Another key step in assessing the effectiveness of skill acquisition is to examine the degree to which improvements in performance translate to different and more difficult tasks [14]. In the present study, both groups performed one transfer trial on a two-instrument rope-threading task, with the robotic-trained group able to complete the task in less than half the time it took the laparoscopic-trained group. This finding extends previous research [4, 10, 11] and confirms that the robotic-trained group acquired technical surgical skills to a higher level of proficiency. However, it is important to note that while the rope-threading task was more difficult than the ball pick-and-drop, it cannot be considered reflective of a real surgical procedure. While this is a limitation of the present study, it is likely that the benefits of the robotic system would have been exaggerated further had a more complex transfer task been employed (e.g., intracorporeal suturing).When examining how well skills have been acquired, it is also important to investigate if any improvements in performance transfer to stressful tasks that are more representative of the operating room [14]. Thus, in the current study, both groups completed one transfer trial in which they were required to perform a ball pick-and-drop task while performing a concurrent tone counting task. Importantly, as well as performing the surgical task more quickly and accurately, the robotic-trained group made fewer tone counting errors than the laparoscopic-trained group. This finding is interesting and suggests that the robotic-trained group were at a higher stage of learning, performing the task with greater automaticity and with more spare attentional resources than the laparoscopic-trained group [20].

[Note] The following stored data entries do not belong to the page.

(** One round of [PostgresMain]: an error aborts the current transaction, a fatal one
    ends the session; [ok] says whether pre-commit work would succeed. *)
Definition PostgresMain_query (ok : bool) (l : list statement) (c : xstate) : xstate * query_result :=
  match exec_simple_query l (set_precommit ok c) with
  | (c', inr _) => (c', Completed)
  | (c', inl (ERROR r)) =>
      match (AbortCurrentTransaction;; xmod (set_started false)) c' with
      | (c'', inr _) => (c'', Failed r)
      | (c'', inl (ERROR r')) | (c'', inl (FATAL r')) => (c'', Terminated r')
      end
  | (c', inl (FATAL r)) =>
      match AbortOutOfAnyTransaction c' with
      | (c'', inr _) => (c'', Terminated r)
      | (c'', inl (ERROR r')) | (c'', inl (FATAL r')) => (c'', Terminated r')
      end
  end.

(** The rounds of a session, until one ends it. *)
Fixpoint PostgresMain (rounds : list (bool * list statement)) (c : xstate) : xstate * list query_result :=
  match rounds with
  | [] => (c, [])
  | (ok, l) :: rounds =>
      match PostgresMain_query ok l c with
      | (c', Terminated r) => (c', [Terminated r])
      | (c', res) => let '(c'', rs) := PostgresMain rounds c' in (c'', res :: rs)
      end
  end.
End ids.
(** The fields that stay when a transaction ends. *)
Record outer (c c' : xstate) : Prop := {
  ou_par : parallel_mode c' = parallel_mode c;
  ou_ok : precommit_ok c' = precommit_ok c;
  ou_started : xact_started c' = xact_started c
}.

Lemma outer_trans c1 c2 c3 : outer c1 c2 -> outer c2 c3 -> outer c1 c3.
Proof. intros [] []. split; congruence. Qed.
Lemma frame_outer c c' : frame c c' -> outer c c'.
Proof. intros []. by split. Qed.

Lemma abort_wp c s :
  good c -> stack c = [s] -> ts_state s <> TRANS_ABORT ->
  xwp AbortTransaction c (fun c' r => r = inr tt /\ good c' /\ quiet (out c) (out c') /\ frame c c' /\
    exists s', stack c' = [s'] /\ aborted_level s s').
Proof.
  intros Hg Hst Hs. pose proof Hst as [= Es Eps]. apply xwp_bind, upd_wp. rewrite Es, Eps.
  apply record_abort_wp; [done..|]. intros o Hgo Hq. split; [done|]. split; [exact Hgo|]. split; [done|]. split; [done|]. by eexists.
Qed.

Lemma cleanup_top_wp c s :
  good c -> stack c = [s] -> ts_state s = TRANS_ABORT ->
  xwp CleanupTransaction c (fun c' r => r = inr tt /\ good c' /\ out c' = out c /\ outer c c' /\
    exists s', stack c' = [s'] /\ ended s s').
Proof.
  intros Hg Hst Hs. pose proof Hst as [= Es Eps]. unfold xwp, CleanupTransaction, xbind, xget, upd, xmod. cbn. rewrite Es.
  rewrite bool_decide_eq_true_2 by done. cbn. rewrite Es, Eps.
  split; [done|]. split; [|split; [done|split; [done|by eexists]]].
  split; [|apply Hg]. cbn. pose proof (g_ids _ Hg) as H. rewrite Hst in H.
  eapply ids_ok_reset; [..|exact H]; try done. unfold ids_of. by rewrite decide_True.
Qed.

Lemma top_ids s top k o :
  ids_ok [s] top k o -> ts_state s <> TRANS_ABORT ->
  ids_of s = if FullTransactionIdIsValid top then XidFromFullTransactionId top :: childXids s else [].
Proof. intros H Hs. unfold ids_of. rewrite decide_False by done. by rewrite <- (io_top _ _ _ _ H). Qed.
(** An error in a transaction block leaves a failed block; where the statement was to end the block,
    it ends without effect. *)
Lemma abort_current_step c b :
  good c -> left_over (out c) (stack c) b ->
  xwp AbortCurrentTransactionInternal c (fun c' r => r = inr true /\ session_ok c' /\ quiet (out c) (out c') /\ outer c c' /\
    block_of c' = b).
Proof.
  intros Hg Hl. unfold AbortCurrentTransactionInternal. apply xwp_get.
  remember (stack c) as l eqn:El. symmetry in El. destruct Hl as [s0 [Hd Hname]|l Hl|l Hr].
  - pose proof El as [= Es _]. rewrite Es.
    assert (Hend : forall c', good c' /\ quiet (out c) (out c') /\ outer c c' /\ (exists s', stack c' = [s'] /\ idle s') ->
       session_ok c' /\ quiet (out c) (out c') /\ outer c c' /\ block_of c' = Idle).
    { intros c' (Hg' & Hq' & Hf' & s' & Hst' & Hi'). split; [split; [done|rewrite Hst'; by constructor]|]. split; [done|]. split; [done|].
      unfold block_of. injection Hst' as -> _. by rewrite (proj1 Hi'). }
    destruct (blockState s0) eqn:Eb; try done;
      try (apply xwp_bind; eapply xwp_mono; [by eapply abort_and_cleanup_wp|]; intros c' r (-> & H); unfold xwp; cbn; split; [done|by apply Hend]).
    apply xwp_bind. eapply xwp_mono; [by eapply cleanup_top_wp|]. intros c1 r (-> & Hg1 & Ho1 & Hf1 & s1 & Hst1 & Hs1).
    apply xwp_bind. eapply xwp_mono; [by eapply idle_after|]. intros c2 r (-> & Hg2 & Ho2 & Hf2 & s2 & Hst2 & Hs2 & _).
    unfold xwp. cbn. split; [done|]. apply Hend. rewrite Ho2, Ho1. eauto 10 using outer_trans, quiet_refl.
  - destruct Hl as [s [R1 R2 R3] Hn _|s ps n [R1 R2 R3] Hn Hl]; pose proof El as [= Es Eps]; rewrite Es, R2.
    + apply xwp_bind. eapply xwp_mono; [eapply abort_wp; [done..|congruence]|]. intros c1 r (-> & Hg1 & Hq1 & Hf1 & s1 & Hst1 & Hs1).
      apply xwp_bind. eapply upd_block_wp; [done..|]. intros c2 Hg2 Ho2 Hf2 Hst2. unfold xwp. cbn. rewrite Ho2.
      destruct Hs1 as (E1 & E2 & E3 & _).
      split; [done|]. split; [split; [done|rewrite Hst2; apply rest_broken, broken_top; cbn; congruence]|]. split; [done|].
      split; [eauto using outer_trans, frame_outer|]. unfold block_of. rewrite Hst2. injection Hst2 as -> _. done.
    + apply xwp_bind. eapply xwp_mono; [eapply abort_sub_wp; [done..|congruence|by left]|]. intros c1 r (-> & Hg1 & Hq1 & Hf1 & s1 & Hst1 & Hs1).
      apply xwp_bind. eapply upd_block_wp; [done..|]. intros c2 Hg2 Ho2 Hf2 Hst2. unfold xwp. cbn. rewrite Ho2.
      destruct Hs1 as (E1 & E2 & E3 & _).
      split; [done|]. split; [split; [done|rewrite Hst2; apply rest_broken, (broken_sub _ _ n); cbn; try done; congruence]|]. split; [done|].
      split; [eauto using outer_trans, frame_outer|]. unfold block_of. rewrite Ho2, (quiet_saves _ _ _ Hq1), Hst2. injection Hst2 as -> _. cbn.
      f_equal. destruct ps; [by inversion Hl|]. by rewrite E3.
  - assert (Hb : blockState (CurrentTransactionState c) = TBLOCK_ABORT \/ blockState (CurrentTransactionState c) = TBLOCK_SUBABORT)
      by (destruct Hr; injection El as -> _; auto).
    assert (Hc : block_of c = Broken (saves_of l (out c))) by (unfold block_of; rewrite El; by destruct Hb as [-> | ->]).
    destruct Hb as [-> | ->]; unfold xwp; cbn; (split; [done|]); (split; [split; [done|rewrite El; by apply rest_broken]|]); done.
Qed.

Taken together, the findings of the present study have a number of important implications. Specifically, the faster and more robust skill acquisition demonstrated by the robotic-trained group should translate into shorter training durations as trainees can move onto acquiring other important skills (decision-making, communication etc.) sooner once they have mastered the technical surgical skills. This truncated learning curve might also lead to substantial cost savings that offset the higher recruitment and operational costs associated with the robotic system [21]. Although robotic training programs are rare due to issues regarding access to robotic systems, the results of the current study suggest that such programs might lead to the acquisition of technical surgical skills that can be maintained over time and under stressful multi-tasking conditions. This is an important finding given the important influence stress can have on surgical performance [22], and the frequency with which surgeons have to deal with auditory distractions in the operating room [23].

To conclude, the results of the present study highlight the benefits of using robotic technology for the acquisition of technical surgical skills. The novice participants were able to perform the surgical task more quickly and accurately using the robotic platform as well as showing transferability of surgical skills to a different and more difficult task. This learning advantage was also maintained over an extended period of time and while performing a surgical task under stressful multi-tasking conditions. Importantly, the expedited acquisition of technical surgical skills might lead to shorter training durations and thus reduced training costs relative to training laparoscopic skills.